- **DATA EXCERPTS**
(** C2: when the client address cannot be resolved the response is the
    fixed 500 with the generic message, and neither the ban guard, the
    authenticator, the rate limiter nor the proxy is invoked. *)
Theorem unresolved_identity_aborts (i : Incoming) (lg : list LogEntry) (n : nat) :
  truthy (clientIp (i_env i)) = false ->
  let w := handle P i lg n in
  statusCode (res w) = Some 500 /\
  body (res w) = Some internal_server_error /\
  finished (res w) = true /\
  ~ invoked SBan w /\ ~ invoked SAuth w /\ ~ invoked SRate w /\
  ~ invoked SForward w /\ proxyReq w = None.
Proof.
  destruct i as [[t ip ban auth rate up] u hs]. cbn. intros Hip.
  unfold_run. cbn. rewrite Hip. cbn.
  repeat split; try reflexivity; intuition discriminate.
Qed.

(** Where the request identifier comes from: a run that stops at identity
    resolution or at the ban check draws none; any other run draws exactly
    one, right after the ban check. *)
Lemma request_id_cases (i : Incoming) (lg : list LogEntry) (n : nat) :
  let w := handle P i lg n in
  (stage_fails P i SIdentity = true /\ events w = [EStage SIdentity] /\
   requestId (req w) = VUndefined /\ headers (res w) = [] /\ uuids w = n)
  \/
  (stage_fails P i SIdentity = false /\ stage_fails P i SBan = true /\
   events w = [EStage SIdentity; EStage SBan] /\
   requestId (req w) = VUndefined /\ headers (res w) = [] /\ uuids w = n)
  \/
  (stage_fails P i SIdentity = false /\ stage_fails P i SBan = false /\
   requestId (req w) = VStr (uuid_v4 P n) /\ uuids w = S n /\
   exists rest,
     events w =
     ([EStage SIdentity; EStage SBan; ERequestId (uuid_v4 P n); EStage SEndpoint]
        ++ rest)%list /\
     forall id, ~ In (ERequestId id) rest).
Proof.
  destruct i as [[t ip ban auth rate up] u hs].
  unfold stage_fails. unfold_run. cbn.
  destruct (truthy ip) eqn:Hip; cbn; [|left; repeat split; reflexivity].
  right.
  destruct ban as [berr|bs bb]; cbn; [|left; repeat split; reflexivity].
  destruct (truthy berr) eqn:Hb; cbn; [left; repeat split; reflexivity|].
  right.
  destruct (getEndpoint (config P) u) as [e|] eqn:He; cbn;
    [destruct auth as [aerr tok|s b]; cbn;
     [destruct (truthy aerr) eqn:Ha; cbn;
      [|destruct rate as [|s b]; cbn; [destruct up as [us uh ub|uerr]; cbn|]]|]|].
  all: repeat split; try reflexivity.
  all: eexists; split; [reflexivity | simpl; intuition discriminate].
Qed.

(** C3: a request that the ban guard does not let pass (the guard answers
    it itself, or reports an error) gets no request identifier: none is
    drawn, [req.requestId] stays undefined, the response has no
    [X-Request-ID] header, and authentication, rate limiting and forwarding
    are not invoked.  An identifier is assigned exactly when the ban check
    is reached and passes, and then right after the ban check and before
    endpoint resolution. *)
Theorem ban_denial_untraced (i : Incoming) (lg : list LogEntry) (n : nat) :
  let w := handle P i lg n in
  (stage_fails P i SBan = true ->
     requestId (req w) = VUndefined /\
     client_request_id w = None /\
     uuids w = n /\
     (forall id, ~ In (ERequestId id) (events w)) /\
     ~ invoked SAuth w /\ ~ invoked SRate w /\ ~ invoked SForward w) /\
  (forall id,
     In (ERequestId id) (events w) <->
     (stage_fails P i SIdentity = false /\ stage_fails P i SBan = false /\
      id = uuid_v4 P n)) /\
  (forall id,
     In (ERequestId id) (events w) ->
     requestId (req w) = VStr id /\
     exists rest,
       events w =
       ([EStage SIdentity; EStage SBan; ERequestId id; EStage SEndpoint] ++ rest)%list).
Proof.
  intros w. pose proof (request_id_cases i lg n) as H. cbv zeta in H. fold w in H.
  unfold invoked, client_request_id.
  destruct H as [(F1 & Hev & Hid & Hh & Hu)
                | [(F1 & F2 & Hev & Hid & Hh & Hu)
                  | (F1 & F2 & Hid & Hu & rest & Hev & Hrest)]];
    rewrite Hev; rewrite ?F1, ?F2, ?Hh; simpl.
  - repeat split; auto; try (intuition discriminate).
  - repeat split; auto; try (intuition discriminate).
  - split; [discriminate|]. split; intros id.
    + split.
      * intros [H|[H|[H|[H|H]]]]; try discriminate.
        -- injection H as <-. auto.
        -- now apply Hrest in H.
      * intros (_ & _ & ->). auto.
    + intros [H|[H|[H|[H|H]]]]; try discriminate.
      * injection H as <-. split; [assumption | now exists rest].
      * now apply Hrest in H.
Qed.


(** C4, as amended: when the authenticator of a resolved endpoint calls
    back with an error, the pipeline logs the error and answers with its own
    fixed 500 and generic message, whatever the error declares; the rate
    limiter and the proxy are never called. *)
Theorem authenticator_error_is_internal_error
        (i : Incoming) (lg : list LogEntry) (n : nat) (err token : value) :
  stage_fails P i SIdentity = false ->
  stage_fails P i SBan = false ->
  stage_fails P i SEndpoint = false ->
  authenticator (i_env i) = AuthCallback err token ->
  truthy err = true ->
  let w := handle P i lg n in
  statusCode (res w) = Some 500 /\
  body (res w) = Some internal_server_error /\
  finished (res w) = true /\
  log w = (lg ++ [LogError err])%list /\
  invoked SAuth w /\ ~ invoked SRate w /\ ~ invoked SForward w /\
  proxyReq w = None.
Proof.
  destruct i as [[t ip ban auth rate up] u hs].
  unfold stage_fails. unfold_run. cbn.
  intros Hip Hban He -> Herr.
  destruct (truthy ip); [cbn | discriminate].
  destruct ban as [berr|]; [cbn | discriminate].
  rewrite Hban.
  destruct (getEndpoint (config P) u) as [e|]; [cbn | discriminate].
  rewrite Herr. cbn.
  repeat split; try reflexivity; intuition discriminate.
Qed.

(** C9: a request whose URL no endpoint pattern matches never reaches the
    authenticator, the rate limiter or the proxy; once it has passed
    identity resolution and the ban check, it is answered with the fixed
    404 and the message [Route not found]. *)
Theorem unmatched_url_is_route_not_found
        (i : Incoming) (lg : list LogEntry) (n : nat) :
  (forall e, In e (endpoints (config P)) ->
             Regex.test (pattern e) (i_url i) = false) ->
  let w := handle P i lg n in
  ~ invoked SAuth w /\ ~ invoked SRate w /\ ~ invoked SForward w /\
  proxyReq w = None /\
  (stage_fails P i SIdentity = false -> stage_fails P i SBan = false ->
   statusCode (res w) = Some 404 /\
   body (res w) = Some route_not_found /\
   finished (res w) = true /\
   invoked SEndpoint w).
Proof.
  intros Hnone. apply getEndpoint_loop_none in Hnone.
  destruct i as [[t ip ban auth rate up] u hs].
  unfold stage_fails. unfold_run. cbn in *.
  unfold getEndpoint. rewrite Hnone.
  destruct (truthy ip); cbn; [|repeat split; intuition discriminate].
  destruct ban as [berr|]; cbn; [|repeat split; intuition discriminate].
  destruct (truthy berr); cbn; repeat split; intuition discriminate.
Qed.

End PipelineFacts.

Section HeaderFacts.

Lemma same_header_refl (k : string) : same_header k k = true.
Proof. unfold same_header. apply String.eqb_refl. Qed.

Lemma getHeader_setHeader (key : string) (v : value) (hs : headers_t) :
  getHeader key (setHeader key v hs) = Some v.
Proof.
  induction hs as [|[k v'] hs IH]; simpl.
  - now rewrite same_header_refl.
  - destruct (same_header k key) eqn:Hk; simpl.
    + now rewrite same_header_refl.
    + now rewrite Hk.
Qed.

...

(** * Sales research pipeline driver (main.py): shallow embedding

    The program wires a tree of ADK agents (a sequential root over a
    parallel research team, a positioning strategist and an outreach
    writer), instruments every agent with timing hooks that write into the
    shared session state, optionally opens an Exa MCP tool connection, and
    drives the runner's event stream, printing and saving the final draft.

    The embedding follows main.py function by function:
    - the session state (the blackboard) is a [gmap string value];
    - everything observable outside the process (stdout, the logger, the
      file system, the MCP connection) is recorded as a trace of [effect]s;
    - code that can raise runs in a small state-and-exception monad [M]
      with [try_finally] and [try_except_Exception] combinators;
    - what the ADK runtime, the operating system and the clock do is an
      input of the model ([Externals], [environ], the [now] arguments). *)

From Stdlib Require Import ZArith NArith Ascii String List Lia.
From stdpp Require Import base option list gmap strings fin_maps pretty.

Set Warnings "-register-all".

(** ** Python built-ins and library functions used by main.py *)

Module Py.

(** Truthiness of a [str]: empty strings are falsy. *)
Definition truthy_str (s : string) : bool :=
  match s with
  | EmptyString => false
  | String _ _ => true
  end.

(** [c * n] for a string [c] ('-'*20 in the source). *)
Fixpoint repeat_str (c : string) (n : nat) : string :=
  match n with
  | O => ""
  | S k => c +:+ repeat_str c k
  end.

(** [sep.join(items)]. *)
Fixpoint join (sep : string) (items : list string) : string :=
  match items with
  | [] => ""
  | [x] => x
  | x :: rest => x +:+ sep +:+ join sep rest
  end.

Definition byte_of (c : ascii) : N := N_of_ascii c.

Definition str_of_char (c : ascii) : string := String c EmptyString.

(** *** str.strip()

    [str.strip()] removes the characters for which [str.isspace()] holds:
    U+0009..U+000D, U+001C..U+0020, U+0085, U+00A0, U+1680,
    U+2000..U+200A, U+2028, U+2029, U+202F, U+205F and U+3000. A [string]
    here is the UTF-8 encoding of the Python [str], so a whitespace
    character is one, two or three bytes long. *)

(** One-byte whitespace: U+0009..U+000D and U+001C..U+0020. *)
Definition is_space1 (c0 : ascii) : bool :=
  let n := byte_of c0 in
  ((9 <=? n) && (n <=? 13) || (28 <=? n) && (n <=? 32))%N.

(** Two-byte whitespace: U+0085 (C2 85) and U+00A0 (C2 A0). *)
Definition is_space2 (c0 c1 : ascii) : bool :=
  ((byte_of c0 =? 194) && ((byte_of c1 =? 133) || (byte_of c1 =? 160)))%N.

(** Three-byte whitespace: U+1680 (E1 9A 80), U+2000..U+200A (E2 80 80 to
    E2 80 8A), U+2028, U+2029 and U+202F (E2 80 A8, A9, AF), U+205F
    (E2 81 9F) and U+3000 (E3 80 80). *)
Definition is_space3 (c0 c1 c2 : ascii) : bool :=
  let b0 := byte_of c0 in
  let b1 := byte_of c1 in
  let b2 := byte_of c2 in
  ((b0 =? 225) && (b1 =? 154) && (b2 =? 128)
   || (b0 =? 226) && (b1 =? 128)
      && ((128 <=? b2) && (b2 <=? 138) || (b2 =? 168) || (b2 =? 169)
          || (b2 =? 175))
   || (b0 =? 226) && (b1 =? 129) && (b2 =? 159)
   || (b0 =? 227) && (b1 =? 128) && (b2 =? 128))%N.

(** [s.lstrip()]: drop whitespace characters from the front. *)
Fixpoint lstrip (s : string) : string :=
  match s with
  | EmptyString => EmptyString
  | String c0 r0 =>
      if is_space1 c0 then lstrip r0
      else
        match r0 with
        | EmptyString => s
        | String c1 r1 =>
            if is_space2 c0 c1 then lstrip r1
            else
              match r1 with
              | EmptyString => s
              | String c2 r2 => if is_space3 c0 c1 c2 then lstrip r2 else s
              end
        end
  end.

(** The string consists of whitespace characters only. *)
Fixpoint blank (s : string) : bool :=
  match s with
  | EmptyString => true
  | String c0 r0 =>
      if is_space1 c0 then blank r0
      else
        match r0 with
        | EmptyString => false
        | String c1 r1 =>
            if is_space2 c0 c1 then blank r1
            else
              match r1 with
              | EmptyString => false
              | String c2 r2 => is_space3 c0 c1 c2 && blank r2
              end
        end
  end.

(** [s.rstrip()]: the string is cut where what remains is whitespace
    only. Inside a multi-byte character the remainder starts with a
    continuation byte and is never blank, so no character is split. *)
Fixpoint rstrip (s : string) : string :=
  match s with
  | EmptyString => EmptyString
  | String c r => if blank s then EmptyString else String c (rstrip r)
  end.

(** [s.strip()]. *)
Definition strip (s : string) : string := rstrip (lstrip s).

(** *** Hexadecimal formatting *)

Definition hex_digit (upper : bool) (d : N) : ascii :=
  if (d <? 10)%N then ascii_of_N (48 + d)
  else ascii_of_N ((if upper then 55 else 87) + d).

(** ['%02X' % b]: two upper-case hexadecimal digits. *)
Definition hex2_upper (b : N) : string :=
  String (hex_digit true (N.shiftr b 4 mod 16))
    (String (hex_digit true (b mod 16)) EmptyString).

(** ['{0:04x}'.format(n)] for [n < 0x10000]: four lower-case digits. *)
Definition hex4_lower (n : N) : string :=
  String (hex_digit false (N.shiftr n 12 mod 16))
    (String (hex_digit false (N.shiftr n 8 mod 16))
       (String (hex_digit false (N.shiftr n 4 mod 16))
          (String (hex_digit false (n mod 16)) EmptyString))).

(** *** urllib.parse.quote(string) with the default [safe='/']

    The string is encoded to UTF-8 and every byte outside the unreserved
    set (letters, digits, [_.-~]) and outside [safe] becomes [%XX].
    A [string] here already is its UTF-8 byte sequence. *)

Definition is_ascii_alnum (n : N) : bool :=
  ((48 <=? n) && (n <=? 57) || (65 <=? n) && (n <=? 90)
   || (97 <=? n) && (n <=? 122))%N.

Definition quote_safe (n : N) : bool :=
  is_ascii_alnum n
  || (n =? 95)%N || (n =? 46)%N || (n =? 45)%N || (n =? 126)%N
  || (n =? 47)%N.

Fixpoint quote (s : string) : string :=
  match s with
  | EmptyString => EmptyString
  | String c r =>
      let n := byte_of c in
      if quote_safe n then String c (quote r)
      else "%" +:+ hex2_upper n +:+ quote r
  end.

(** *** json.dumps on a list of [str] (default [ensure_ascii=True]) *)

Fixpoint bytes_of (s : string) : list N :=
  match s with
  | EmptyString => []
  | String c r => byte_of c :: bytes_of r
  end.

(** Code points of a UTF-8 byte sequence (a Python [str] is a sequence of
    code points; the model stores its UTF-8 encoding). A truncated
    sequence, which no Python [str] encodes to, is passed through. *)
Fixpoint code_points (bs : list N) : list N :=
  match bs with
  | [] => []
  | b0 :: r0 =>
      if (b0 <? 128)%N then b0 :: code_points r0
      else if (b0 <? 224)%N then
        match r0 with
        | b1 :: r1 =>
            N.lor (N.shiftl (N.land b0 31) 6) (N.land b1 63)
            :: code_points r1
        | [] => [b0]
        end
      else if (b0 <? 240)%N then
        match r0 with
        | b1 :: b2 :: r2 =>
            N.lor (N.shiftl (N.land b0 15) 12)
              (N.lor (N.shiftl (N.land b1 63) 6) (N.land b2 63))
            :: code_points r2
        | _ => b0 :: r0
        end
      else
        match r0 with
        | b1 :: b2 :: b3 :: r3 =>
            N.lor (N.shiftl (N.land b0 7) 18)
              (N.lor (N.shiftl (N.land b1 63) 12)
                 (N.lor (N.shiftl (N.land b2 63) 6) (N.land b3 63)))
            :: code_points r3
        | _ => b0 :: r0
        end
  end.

- **WHAT YOU WILL DO**
Beginning at the line above with "(b2 =? 175))" and finishing at the line with "if (d <? 10)%N then ascii_of_N (48 + d)", return each line exactly and return nothing else.

- **RESULT OF THE EXERCISE**
          || (b2 =? 175))
   || (b0 =? 226) && (b1 =? 129) && (b2 =? 159)
   || (b0 =? 227) && (b1 =? 128) && (b2 =? 128))%N.

(** [s.lstrip()]: drop whitespace characters from the front. *)
Fixpoint lstrip (s : string) : string :=
  match s with
  | EmptyString => EmptyString
  | String c0 r0 =>
      if is_space1 c0 then lstrip r0
      else
        match r0 with
        | EmptyString => s
        | String c1 r1 =>
            if is_space2 c0 c1 then lstrip r1
            else
              match r1 with
              | EmptyString => s
              | String c2 r2 => if is_space3 c0 c1 c2 then lstrip r2 else s
              end
        end
  end.

(** The string consists of whitespace characters only. *)
Fixpoint blank (s : string) : bool :=
  match s with
  | EmptyString => true
  | String c0 r0 =>
      if is_space1 c0 then blank r0
      else
        match r0 with
        | EmptyString => false
        | String c1 r1 =>
            if is_space2 c0 c1 then blank r1
            else
              match r1 with
              | EmptyString => false
              | String c2 r2 => is_space3 c0 c1 c2 && blank r2
              end
        end
  end.

(** [s.rstrip()]: the string is cut where what remains is whitespace
    only. Inside a multi-byte character the remainder starts with a
    continuation byte and is never blank, so no character is split. *)
Fixpoint rstrip (s : string) : string :=
  match s with
  | EmptyString => EmptyString
  | String c r => if blank s then EmptyString else String c (rstrip r)
  end.

(** [s.strip()]. *)
Definition strip (s : string) : string := rstrip (lstrip s).

(** *** Hexadecimal formatting *)

Definition hex_digit (upper : bool) (d : N) : ascii :=
  if (d <? 10)%N then ascii_of_N (48 + d)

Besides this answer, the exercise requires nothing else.